|
As a longtime C++ programmer, my view is that that manual memory management is a discipline that you can learn somewhat easily and then you don't spend a lot of time thinking about it.* <-- Big Asterisk For many applications, allocations fall into two categories: One, temporary allocations that work well with a stack allocator (which is often going to be the main stack where the allocations and deallocations are handled automatically, but sometimes it's useful to have secondary stacks with different lifetimes). And two, larger allocation categories where you can pre-plan access. Many many things can just be allocated statically, others can be allocated from simple pools, and maybe a few things will need complex pools, or even compacting allocators where you end up using smart pointers or smart handles to track them. Once you're used to programming this way, figuring out allocators usually isn't where you spend most of your time. (And as others have said in this thread, if performance is a concern, you spend the same amount of time thinking about this stuff in managed languages, as well.) * The Big Asterisk is that it's hard to program this way 100% correctly.

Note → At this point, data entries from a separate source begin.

Definition FlowTable_echo_request (now : Monotonic) (p : Packet) (identifier : Z)
    : St FlowTable Outcome :=
  let '(key, from_lower) := echo_key p identifier in
  let! found := FlowTable_find now key in
  match found with
  | None => open_pseudo_flow now (pk_ingress p) key from_lower IcmpUnreplied
  | Some slot => FlowTable_advance_echo now slot from_lower None
  end.

Definition FlowTable_echo_reply (now : Monotonic) (p : Packet) (identifier : Z)
    : St FlowTable Outcome :=
  let '(key, from_lower) := echo_key p identifier in
  let! found := FlowTable_find now key in
  match found with
  | None => FlowTable_refuse RNoSuchFlow
  | Some slot => FlowTable_advance_echo now slot from_lower (Some IcmpReplied)
  end.

Definition FlowTable_icmp_error (now : Monotonic) (p : Packet) : St FlowTable Outcome :=
  match quoted (pk_destination p) (quoted_bytes (transport_bytes p)) with
  | Err e => FlowTable_refuse (RQuotedInvalid e)
  | Ok q =>
      let '(key, from_lower) :=
        FlowKey_of {| ep_address := q_source q; ep_port := q_source_port q |}
                   {| ep_address := q_destination q; ep_port := q_destination_port q |}
                   (q_protocol q) in
      let! found := FlowTable_find now key in
      match found with
      | None => FlowTable_refuse RNoSuchFlow
      | Some slot =>
          let! read := st_read (λ t, entries t !! slot) in
          match read with
          | None => FlowTable_refuse RNoSuchFlow
          | Some e =>
              let '(sender, peer) := FlowEntry_sides e from_lower in
              if negb (DirectionState_spoken sender)
              then FlowTable_refuse (RQuotedInvalid (NotFromTheReporter (q_source q)))
              else
                match quoted_sequence_is_authorised sender peer (q_sequence q) with
                | Err edge => FlowTable_refuse (ROutOfWindow edge)
                | Ok _ =>
                    count (λ c, c <| packets_related ::= bump |>) ;;;
                    let! flow := st_read (λ t, FlowTable_id_of t slot) in
                    st_ret (ORelated flow (FlowEntry_direction_of e from_lower))
                end
          end
      end
  end.

Definition FlowTable_classify_icmp (now : Monotonic) (p : Packet) (header : IcmpHeader)
    : St FlowTable Outcome :=
  match message header with
  | None => FlowTable_refuse (RUnsupportedIcmp (icmp_type header) (icmp_code header))
  | Some (EchoRequest identifier) => FlowTable_echo_request now p identifier
  | Some (EchoReplyMsg identifier) => FlowTable_echo_reply now p identifier
  | Some ErrorMsg => FlowTable_icmp_error now p
  end.

(** ** The public operations *)
Definition FlowTable_classify (now : Monotonic) (p : Packet) : St FlowTable Outcome :=
  count (λ c, c <| packets_seen ::= bump |>) ;;;
  match pk_transport p with
  | Tcp header => FlowTable_classify_tcp now p header
  | Udp header => FlowTable_classify_udp now p (udp_source_port header) (udp_destination_port header)
  | Icmp header => FlowTable_classify_icmp now p header
  | TruncatedTcp available => FlowTable_refuse (RMalformed TCP_HEADER_LEN available)
  | TruncatedUdp available => FlowTable_refuse (RMalformed UDP_HEADER_LEN available)
  | TruncatedIcmp available => FlowTable_refuse (RMalformed ICMP_HEADER_LEN available)
  | NonInitialFragment => FlowTable_refuse RFragment
  | Unparsed protocol => FlowTable_refuse (RUnsupportedProtocol protocol)
  end.

Definition FlowTable_withdraw (id : FlowId) : St FlowTable bool :=
  let slot := Z.to_nat (id_slot id) in
  let! names_it := st_read (λ t,
    match entries t !! slot with
    | Some e => FlowEntry_is_occupied e && (generation e =? id_generation id)
    | None => false
    end) in
  if negb names_it then st_ret false
  else FlowTable_release slot ;;;
       count (λ c, c <| flows_withdrawn ::= bump |>) ;;;
       st_ret true.
(* ===== verification/FlowTableOps.v ===== *)
(** * The connection table: the list operations

    Each primitive that moves a slot between the free list, a hash chain and the
    hands of the caller preserves the invariant of [FlowTableInv.v], and acts on the
    observable flows as one update. *)
From S2P Require Import Prelude NetHeaders Clock SeqNumber FlowKey FlowEntry FlowTcp FlowIcmp FlowTable FlowTableInv.

(** What a released slot holds: nothing but its generation. *)
Definition closed (e : FlowEntry) : FlowEntry := erase (FlowEntry_close e).

Lemma erase_erase e : erase (erase e) = erase e.
Proof. done. Qed.
Lemma erase_set_link e x : erase (FlowEntry_set_link e x) = erase e.
Proof. done. Qed.
Lemma closed_erase e : closed (erase e) = closed e.
Proof. done. Qed.

(** The chain bound is only ever compared, never run down. *)
#[local] Opaque MAX_CHAIN.
#[local] Arguments FlowTable_bucket_of : simpl never.
#[local] Arguments FlowTable_unlink : simpl never.
#[local] Arguments FlowTable_record_state_change : simpl never.

Section ops.
Context (CAPACITY : nat) `{!Layout CAPACITY}.
Implicit Types (t : FlowTable) (slot s : nat).

Local Abbreviation wf_with := (wf_with CAPACITY).
Local Abbreviation wf := (wf CAPACITY).
Local Abbreviation bucket_of := (FlowTable_bucket_of CAPACITY).

(** ** Effects on the flows *)

Lemma flows_unlink_walk steps t prev target after :
  flows (unlink_walk steps t prev target after) = flows t
  ∧ occupancy (unlink_walk steps t prev target after) = occupancy t
  ∧ counters (unlink_walk steps t prev target after) = counters t.
Proof.
  revert prev. induction steps as [|steps IH]; intros prev; simpl; [done|].
  case_match; [done|]. case_match; [|done]. simpl. split; [|done].
  by apply alter_flows_id.
Qed.

Lemma flows_unlink slot t :
  flows (FlowTable_unlink CAPACITY slot t).2 = flows t
  ∧ occupancy (FlowTable_unlink CAPACITY slot t).2 = occupancy t
  ∧ counters (FlowTable_unlink CAPACITY slot t).2 = counters t.
Proof.
  unfold FlowTable_unlink, st_edit. cbn [snd].
  destruct (entries t !! slot) as [e|]; [|done]. destruct (negb _); [done|].
  destruct (_ =? _); [done|]. apply flows_unlink_walk.
Qed.

(** The second half of a release: out of the occupancy, onto the free list. *)
Definition push_free (slot : nat) (t : FlowTable) : FlowTable :=
  let state := match entries t !! slot with Some e => fl_state e | None => Vacant end in
  let t := (FlowTable_record_state_change state Vacant t).2 in
  t <| entries ::= alter (λ e, FlowEntry_set_link (FlowEntry_close e) (free_head t)) slot |>
    <| free_head := Z.of_nat slot |>.

Lemma release_eq slot t :
  (FlowTable_release CAPACITY slot t).2 = push_free slot (FlowTable_unlink CAPACITY slot t).2.
Proof. reflexivity. Qed.

Lemma record_state_change_frame from to t :
  let t' := (FlowTable_record_state_change from to t).2 in
  entries t' = entries t ∧ free_head t' = free_head t ∧ buckets t' = buckets t
  ∧ counters t' = counters t ∧ sweep_cursor t' = sweep_cursor t ∧ evict_cursor t' = evict_cursor t.
Proof. unfold FlowTable_record_state_change, st_edit. simpl. by case_bool_decide. Qed.

Lemma flows_release slot t : flows (FlowTable_release CAPACITY slot t).2 = alter closed slot (flows t).
Proof.
  rewrite release_eq. destruct (flows_unlink slot t) as [<- _].
  set (u := (FlowTable_unlink _ _ _).2). clearbody u. unfold push_free, flows. simpl.
  case_bool_decide; by apply alter_flows.
Qed.

Lemma counters_release slot t : counters (FlowTable_release CAPACITY slot t).2 = counters t.
Proof.
  rewrite release_eq. destruct (flows_unlink slot t) as (_ & _ & <-).
  set (u := (FlowTable_unlink _ _ _).2). clearbody u. unfold push_free. simpl. by case_bool_decide.
Qed.

Lemma flows_pop_free t : flows (FlowTable_pop_free t).2 = flows t.
Proof. unfold FlowTable_pop_free. case_match; [done|]. by apply alter_flows_id. Qed.

Lemma flows_link key slot t : flows (FlowTable_link CAPACITY key slot t).2 = flows t.
Proof. unfold FlowTable_link. case_match; [done|]. by apply alter_flows_id. Qed.

(** ** Unlinking *)

Lemma unlink_walk_absent steps t h l slot after :
  chain_at (links t) h l → slot ∉ l → (Z.of_nat slot < NO_SLOT) →
  Z.of_nat (length (links t)) < NO_SLOT →
  unlink_walk steps t h (Z.of_nat slot) after = t.
Proof.
  intros Hc Hs Hslot Hlen. revert h l Hc Hs. induction steps as [|steps IH]; intros h l Hc Hs; simpl; [done|].
  case_match; [done|]. destruct l as [|s l]; simpl in Hc; [lia|].
  destruct Hc as (-> & n & Hn & Hc). rewrite Nat2Z.id, (link_of_links _ _ _ Hn).
  apply not_elem_of_cons in Hs as [Hne Hs].
  destruct (Z.eqb_spec n (Z.of_nat slot)) as [->|]; [|by eapply IH].
  exfalso. destruct l as [|s' l]; simpl in Hc; [lia|]. destruct Hc as [Heq _].
  apply Nat2Z.inj in Heq as ->. apply Hs. by left.
Qed.

Lemma unlink_walk_present steps t h l prev slot after :
  seg (links t) h (l ++ [prev]) (Z.of_nat slot) → slot ∉ (l ++ [prev]) →
  (length l < steps)%nat → Z.of_nat (length (links t)) < NO_SLOT →
  unlink_walk steps t h (Z.of_nat slot) after
  = t <| entries ::= alter (λ e, FlowEntry_set_link e after) prev |>.
Proof.
  intros Hc Hs Hsteps Hlen. revert h l Hc Hs Hsteps.
  induction steps as [|steps IH]; intros h l Hc Hs Hsteps; [lia|]. simpl.
  destruct l as [|s l]; simpl in Hc; destruct Hc as (-> & n & Hn & Hc);
    pose proof (lookup_lt_Some _ _ _ Hn); rewrite (proj2 (Z.eqb_neq _ _)) by lia;
    rewrite Nat2Z.id, (link_of_links _ _ _ Hn).
  - subst n. by rewrite Z.eqb_refl.
  - simpl in Hs. apply not_elem_of_cons in Hs as [Hne Hs].
    destruct (Z.eqb_spec n (Z.of_nat slot)) as [->|]; [|apply (IH _ l); [done..|simpl in *; lia]].
    exfalso. apply Hs. destruct l as [|s' l]; simpl in Hc; destruct Hc as [Heq _];
      apply Nat2Z.inj in Heq as ->; by left.
Qed.

Lemma bucket_of_lt key : (bucket_of key < CAPACITY)%nat.
Proof.
  apply masked_lt; [done|]. unfold FlowKey_hash, avalanche, wrapping_mul, wrap.
  apply Z.lxor_nonneg. rewrite Z.shiftr_nonneg. split; intros; apply Z.mod_pos_bound; lia.
Qed.

#[local] Opaque FlowTable_bucket_of.

(** An entry of the table as a flow of it. *)
Lemma flows_lookup_Some t s e : flows t !! s = Some e → ∃ e', entries t !! s = Some e' ∧ erase e' = e.
Proof. rewrite lookup_flows. destruct (entries t !! s); intros [= <-]; eauto. Qed.

Lemma slot_lt p t s e : wf_with p t → flows t !! s = Some e → (s < CAPACITY)%nat.
Proof.
  intros Hwf Hs. apply lookup_lt_Some in Hs. rewrite length_flows in Hs.
  by rewrite (wf_entries_length _ _ _ (wf_l _ _ _ Hwf)) in Hs.
Qed.

Lemma unlink_off_chain slot t : wf_with (Some slot) t → (FlowTable_unlink CAPACITY slot t).2 = t.
Proof.
  intros Hwf. pose proof (links_bound _ _ _ (wf_l _ _ _ Hwf)) as Hlen.
  unfold FlowTable_unlink, st_edit. cbn [snd].
  destruct (entries t !! slot) as [e|] eqn:He; [|done].
  pose proof (lookup_lt_Some _ _ _ He) as Hlt. rewrite length_links in Hlen.
  destruct (FlowEntry_is_occupied e); simpl negb; cbv iota; [|done].
  set (b := bucket_of _).
  destruct (wf_chains _ _ _ (wf_l _ _ _ Hwf) b (bucket_of_lt _)) as (l & Hc & _ & _ & Hin).
  assert (slot ∉ l) as Hnot by (rewrite Hin; by intros [? _]).
  destruct (Z.eqb_spec (bucket_head t b) (Z.of_nat slot)) as [Heq|].
  - exfalso. destruct l as [|s l]; simpl in Hc; [lia|]. destruct Hc as [Hc _].
    rewrite Hc in Heq. apply Nat2Z.inj in Heq as ->. apply Hnot. by left.
  - eapply unlink_walk_absent; [done..|lia|by rewrite length_links].
Qed.

(** Dropping one slot from a list, by whichever of the two edits reaches it. *)
Lemma chain_split lk h l slot :
  chain_at lk h l → slot ∈ l →
  ∃ l1 l2 n, l = l1 ++ slot :: l2 ∧ seg lk h l1 (Z.of_nat slot) ∧ lk !! slot = Some n ∧ chain_at lk n l2.
Proof.
  intros Hc (l1 & l2 & ->)%list_elem_of_split. apply seg_app in Hc as (m & H1 & -> & n & Hn & H2).
  exists l1, l2, n. done.
Qed.

Lemma bucket_head_alter t b b' x :
  (b < length (buckets t))%nat →
  bucket_head (t <| buckets ::= alter (λ _, x) b |>) b' = if decide (b' = b) then x else bucket_head t b'.
Proof.
  intros Hb. unfold bucket_head. simpl. case_decide as Heq.
  - subst. rewrite list_lookup_alter_eq.
    destruct (lookup_lt_is_Some_2 _ _ Hb) as [y Hy]. by rewrite Hy.
  - by rewrite list_lookup_alter_ne.
Qed.

(** Taking a slot in hand, or back: the predicates of the lists shift by that slot. *)
Lemma chained_hand fl slot b s : chained CAPACITY fl (Some slot) b s ↔ chained CAPACITY fl None b s ∧ s ≠ slot.
Proof. unfold chained. split; [intros [? ?]|intros [[? ?] ?]]; split_all; auto; congruence. Qed.

Lemma free_slot_hand fl slot s : free_slot fl (Some slot) s ↔ free_slot fl None s ∧ s ≠ slot.
Proof. unfold free_slot. split; [intros [? ?]|intros [[? ?] ?]]; split_all; auto; congruence. Qed.

(** An occupied slot in hand changes no other list. *)
Lemma free_slot_occupied fl slot e s :
  fl !! slot = Some e → fl_state e ≠ Vacant → free_slot fl None s ↔ free_slot fl (Some slot) s.
Proof.
  intros He Hocc. rewrite free_slot_hand. split; [|tauto]. intros Hfr. split; [done|].
  intros ->. destruct Hfr as (_ & e' & He' & Hv). congruence.
Qed.

Lemma chained_other fl slot b b' s :
  chained CAPACITY fl None b slot → b' ≠ b →
  chained CAPACITY fl None b' s ↔ chained CAPACITY fl (Some slot) b' s.
Proof.
  intros (_ & e1 & He1 & _ & Hb) Hne. rewrite chained_hand. split; [|tauto].
  intros Hc. split; [done|]. intros ->. destruct Hc as (_ & e2 & He2 & _ & Hb2). congruence.
Qed.

Lemma wf_flows_hand slot fl occ : wf_flows None fl occ → wf_flows (Some slot) fl occ.
Proof. intros [Hk Hu Ho Hl]. split; auto. intros. by eapply Hu. Qed.
(* ===== verification/FlowLife.v ===== *)
(** * One flow's life

    What holds of every flow from the packet that opens it on, whatever its peers
    send: an invariant of [entry_opened] that [entry_step] preserves. A flow is
    assured, and so exempt from eviction, only when both its endpoints have spoken;
    a TCP flow is past the handshake only when both sent a SYN; the synchronised
    state a flow shows is the one its FINs and their acknowledgements say. *)
From S2P Require Import Prelude NetHeaders Clock SeqNumber FlowKey FlowEntry FlowTcp FlowTable FlowTableInv FlowTableOps FlowTableSpec.

(** What the recorded flags say of one another. *)
Definition half_inv (d : DirectionState) : Prop :=
  (DirectionState_seen_syn d = true → DirectionState_spoken d = true)
  ∧ (DirectionState_seen_fin d = true → DirectionState_spoken d = true)
  ∧ (DirectionState_fin_acknowledged d = true → DirectionState_seen_fin d = true).

Definition no_fin (e : FlowEntry) : Prop :=
  DirectionState_seen_fin (lower e) = false ∧ DirectionState_seen_fin (upper e) = false.

Definition both (P : DirectionState → bool) (e : FlowEntry) : Prop :=
  P (lower e) = true ∧ P (upper e) = true.

(** The states after the handshake. *)
Definition synchronised (s : FlowState) : bool :=
  match s with Established | FinWait | CloseWait | Closing | TimeWait => true | _ => false end.

Record life (e : FlowEntry) : Prop := {
  life_lower : half_inv (lower e);
  life_upper : half_inv (upper e);
  life_origin : fl_state e ≠ Vacant → DirectionState_spoken (FlowEntry_original e) = true;
  life_state :
    match fl_state e with
    | SynSent => DirectionState_seen_syn (FlowEntry_original e) = true ∧ no_fin e
    | SynReceived => both DirectionState_seen_syn e ∧ no_fin e
    | Established | FinWait | CloseWait | Closing | TimeWait =>
        both DirectionState_seen_syn e ∧ fl_state e = closed_state (FlowEntry_closing_facts e)
    | UdpAssured | IcmpReplied => both DirectionState_spoken e
    | Vacant | Closed | UdpUnreplied | IcmpUnreplied => True
    end
}.

(** ** What one segment does to the two halves' flags *)
Definition flag_bits (d : DirectionState) : bool * bool * bool * bool :=
  (DirectionState_spoken d, DirectionState_seen_syn d, DirectionState_seen_fin d,
   DirectionState_fin_acknowledged d).

Lemma raise_flag_bits bit d :
  flag_bits (raise_flag bit d) =
    (DirectionState_spoken d || has_flag bit DF_SPOKEN, DirectionState_seen_syn d || has_flag bit DF_SYN,
     DirectionState_seen_fin d || has_flag bit DF_FIN,
     DirectionState_fin_acknowledged d || has_flag bit DF_FIN_ACKED).
Proof.
  unfold flag_bits, DirectionState_spoken, DirectionState_seen_syn, DirectionState_seen_fin,
    DirectionState_fin_acknowledged, raise_flag. cbn [dir_flags assign]. by rewrite !has_flag_lor.
Qed.

(** The edits of anything but the flags leave the bits alone. *)
Lemma raise_max_end_bits d edge : flag_bits (DirectionState_raise_max_end d edge) = flag_bits d.
Proof. unfold DirectionState_raise_max_end. by destruct (_ || _). Qed.
Lemma revisit_chain_spec steps h l acc b t :
  wf t → chain_at (links t) h l → NoDup l → (length l ≤ steps)%nat →
  (∀ s, s ∈ l → chained CAPACITY (flows t) None b s) →
  let r := revisit_chain CAPACITY decide_flow steps h acc t in
  wf r.2 ∧ r.1.1.1 = (acc.1.1 + length l)%nat
  ∧ ∀ s, flows r.2 !! s = if decide (s ∈ l) then revise s <$> flows t !! s else flows t !! s.
Proof.
  revert h l acc t. induction steps as [|steps IH]; intros h l acc t Hwf Hc Hnd Hlen Hch; cbn [revisit_chain].
  { destruct l; [|simpl in *; lia]. split_all; [done|simpl; lia|]. intros s. by rewrite decide_False by apply not_elem_of_nil. }
  pose proof (links_bound CAPACITY None t (wf_l _ _ _ Hwf)) as Hbound.
  destruct l as [|x l].
  { simpl in Hc. subst h. rewrite Z.eqb_refl. split_all; [done|simpl; lia|].
    intros s. by rewrite decide_False by apply not_elem_of_nil. }
  destruct Hc as (-> & n & Hn & Hc). apply NoDup_cons in Hnd as [Hnot Hnd].
  pose proof (lookup_lt_Some _ _ _ Hn) as Hlt.
  rewrite (proj2 (Z.eqb_neq _ _)) by lia. rewrite Nat2Z.id, st_bind_read.
  destruct (Hch x) as (_ & ex & Hex & Hocc & Hbx); [by left|].
  destruct (flows_lookup_Some _ _ _ Hex) as (e & He & <-).
  rewrite lookup_links, He in Hn. injection Hn as <-. rewrite He.
  rewrite (proj2 (is_occupied_true e) Hocc). destruct acc as [[examined revoked] d].
  pose proof (decide_verdict (live_flow (Z.of_nat x) e) d) as Hdec.
  assert (∀ t1 acc1, wf t1 → acc1.1.1 = S examined → chain_at (links t1) (link e) l →
    (∀ s, flows t1 !! s = if decide (s = x) then revise s <$> flows t !! s else flows t !! s) →
    let r := revisit_chain CAPACITY decide_flow steps (link e) acc1 t1 in
    wf r.2 ∧ r.1.1.1 = (examined + length (x :: l))%nat
    ∧ ∀ s, flows r.2 !! s = if decide (s ∈ x :: l) then revise s <$> flows t !! s else flows t !! s) as Hstep.
  { intros t1 acc1 Hwf1 Hacc Hc1 Hfl1. destruct (IH (link e) l acc1 t1 Hwf1 Hc1 Hnd) as (Hwf2 & Hex2 & Hfl2).
    - simpl in Hlen. lia.
    - intros s Hs. assert (s ≠ x) as Hne by (by intros ->). destruct (Hch s) as (_ & e' & He' & ?); [by right|].
      split; [done|]. exists e'. by rewrite Hfl1, decide_False.
    - cbv zeta. split_all; [done|rewrite Hex2, Hacc; simpl; lia|]. intros s. rewrite Hfl2, Hfl1.
      destruct (decide (s = x)) as [->|Hne].
      + rewrite (decide_True (P := x ∈ x :: l)) by by left. by rewrite decide_False.
      + destruct (decide (s ∈ l)); [by rewrite decide_True by by right|].
        rewrite decide_False; [done|]. by intros [?|?]%elem_of_cons. }
  destruct (decide_flow (live_flow (Z.of_nat x) e) d) as [[] d']; cbn [fst] in Hdec.
  - apply Hstep; [done|done|done|]. intros s. destruct (decide (s = x)) as [->|]; [|done].
    rewrite lookup_flows, He. simpl. unfold revise.
    change (live_flow (Z.of_nat x) (erase e)) with (live_flow (Z.of_nat x) e). by rewrite <-Hdec.
  - apply (Hstep (count (λ c, c <| flows_revoked ::= bump |>) (release x t).2).2).
    + by eapply (count_wf CAPACITY), (release_wf CAPACITY).
    + done.
    + change (links (count _ _).2) with (links (release x t).2).
      eapply release_tail; [done|done|done|by rewrite lookup_links, He|done].
    + intros s. rewrite flows_count, (flows_release CAPACITY), list_lookup_alter.
      destruct (decide (s = x)) as [->|Hne]; [|by rewrite decide_False].
      rewrite decide_True, lookup_flows, He by done. simpl. unfold revise.
      change (live_flow (Z.of_nat x) (erase e)) with (live_flow (Z.of_nat x) e). by rewrite <-Hdec.
Qed.
(* ===== verification/FlowTableTheorems.v ===== *)
(** * The connection table: what a caller can rely on

    The table as a transition system ([table_step], [reachable]) and the theorems
    over every state it can reach: the representation and every flow's own invariant
    hold, no packet displaces a live assured flow, lookups agree with a scan of the
    whole array, every packet is counted exactly once, the sweep and the revisiting
    pass do exactly what they say. *)
From S2P Require Import Prelude NetHeaders Clock SeqNumber FlowKey FlowEntry FlowTcp FlowIcmp FlowTable FlowTableInv FlowTableOps FlowTableSpec FlowLife FlowTableRun.

#[local] Opaque MAX_CHAIN FlowTable_bucket_of.

Section theorems.
Context (CAPACITY : nat) `{!Layout CAPACITY}.
Implicit Types (t : FlowTable) (slot s : nat).

Local Abbreviation wf := (wf CAPACITY).
Local Abbreviation release := (FlowTable_release CAPACITY).

(** ** The transition system *)

(** What the appliance does to its table: it classifies the packets the parser
    hands over, withdraws a flow the policy refused, sweeps, and revisits with a
    closure whose answer depends on the flow alone. *)
Inductive table_step : FlowTable → FlowTable → Prop :=
| do_classify now p t : Packet_ok p → table_step t (FlowTable_classify CAPACITY now p t).2
| do_withdraw id t : table_step t (FlowTable_withdraw CAPACITY id t).2
| do_poll now t : table_step t (FlowTable_poll CAPACITY now t).2
| do_revisit (D : Type) (decide_flow : LiveFlow → D → Disposition * D) verdict from d t :
    (∀ f d, (decide_flow f d).1 = verdict f) →
    table_step t (FlowTable_revisit CAPACITY decide_flow from d t).2.

Definition reachable (t : FlowTable) : Prop := rtc table_step (FlowTable_new CAPACITY) t.

(** ** The invariant of a run *)
Definition lives (fl : list FlowEntry) : Prop := ∀ s e, fl !! s = Some e → fl_state e ≠ Vacant → life e.
(** C39. First match wins: over a ruleset built from a document, the match is the
    rule with the least position whose criteria the packet meets, and there is none
    exactly when no rule's criteria do. A document of more rules than a build holds
    is refused, never truncated. *)
Theorem first_match_spec rules selector :
  if decide (length rules ≤ MAX_RULES)%nat
  then ∃ r, Ruleset_build rules = Ok r
    ∧ (∀ position rule, Ruleset_first_match r selector = Some (position, rule) ↔
         rules !! position = Some rule ∧ Rule_admits rule selector = true
         ∧ ∀ j rule', (j < position)%nat → rules !! j = Some rule' → Rule_admits rule' selector = false)
    ∧ (Ruleset_first_match r selector = None ↔
         ∀ j rule', rules !! j = Some rule' → Rule_admits rule' selector = false)
  else Ruleset_build rules = Err {| requested := MAX_RULES + 1; capacity := MAX_RULES |}.
Proof.
  case_decide as Hlen.
  2:{ unfold Ruleset_build. rewrite (build_loop_spec rules Ruleset_EMPTY [] EMPTY_holds).
      by rewrite decide_False. }
  destruct (build_spec rules Hlen) as (r & Hr & Hn & Hrs & _). exists r. split; [done|].
  unfold Ruleset_first_match. rewrite Hrs, Hn, take_app_length' by (by rewrite length_fmap). rewrite omap_id_fmap.
  clear Hr Hrs Hn Hlen. split.
  - intros position rule. rewrite find_first_Some. split.
    + intros (before & after & Heq & Hadm & Hb). assert (position = length before) as Hpos.
      { pose proof (f_equal (.!! length before) Heq) as Hl. cbv beta in Hl.
        rewrite list_lookup_imap, list_lookup_middle in Hl by done.
        destruct (rules !! length before); simpl in Hl; by simplify_eq. }
      assert (∀ j, (imap pair rules !! j) = pair j <$> rules !! j) as Hj by (intros; apply list_lookup_imap).
      split_all; [|done|].
      * specialize (Hj position). rewrite Heq, Hpos, list_lookup_middle in Hj by done. rewrite Hpos.
        destruct (rules !! length before); simpl in Hj; by simplify_eq.
      * intros j rule' Hlt Hl. specialize (Hj j). rewrite Hl, Heq, lookup_app_l in Hj by lia.
        exact (Forall_lookup_1 _ _ _ _ Hb Hj).
    + intros (Hl & Hadm & Hb). exists (take position (imap pair rules)), (drop (S position) (imap pair rules)).
      assert (imap pair rules !! position = Some (position, rule)) as Hi by (by rewrite list_lookup_imap, Hl).
      split_all; [by rewrite take_drop_middle|done|]. apply Forall_lookup. intros j [k rule'] Hk.
      apply lookup_take_Some in Hk as [Hk Hlt]. rewrite list_lookup_imap in Hk.
      destruct (rules !! j) eqn:Hj; simplify_eq/=. by eapply Hb.
  - rewrite find_first_None. split.
    + intros H j rule' Hj. apply (H (j, rule')). apply list_elem_of_lookup. exists j.
      by rewrite list_lookup_imap, Hj.
    + intros H [j rule'] (k & Hk)%list_elem_of_lookup. rewrite list_lookup_imap in Hk.
      destruct (rules !! k) eqn:Hr; simplify_eq/=. by eapply H.
Qed.

(** ** Criteria *)
Lemma to_be32_octets x : is_u32 x → (let '(a, b, c, d) := to_be32 x in Ipv4Address_from_octets a b c d) = x.
Proof. intros. unfold to_be32, Ipv4Address_from_octets. ints. Qed.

While it's not hard to get code that works 99.999% of the time for normal usage, it's very hard to make sure nothing in your manually memory managed code is exploitable. Rust, for instance, adds a bunch of language features to fix this issue, and that's one interesting way to go. I do wonder, however, if for many applications it won't turn out that the sandboxing model of something like WASM is more productive. You can still code everything in good ol' C++, but the worst an exploiter can do is hit the edge of the sandbox and crash your application, instead of pwning the user's system. |
That is still exploitable. Let’s say you have a web app and the js code interacts with the wasm output - if the latter is exploitable, js code may be as well and it can be catastrophic if it is some deeply personal thing, or your bank account. And that can all be controlled by data alone, e.g. if it is a PDF converter or something.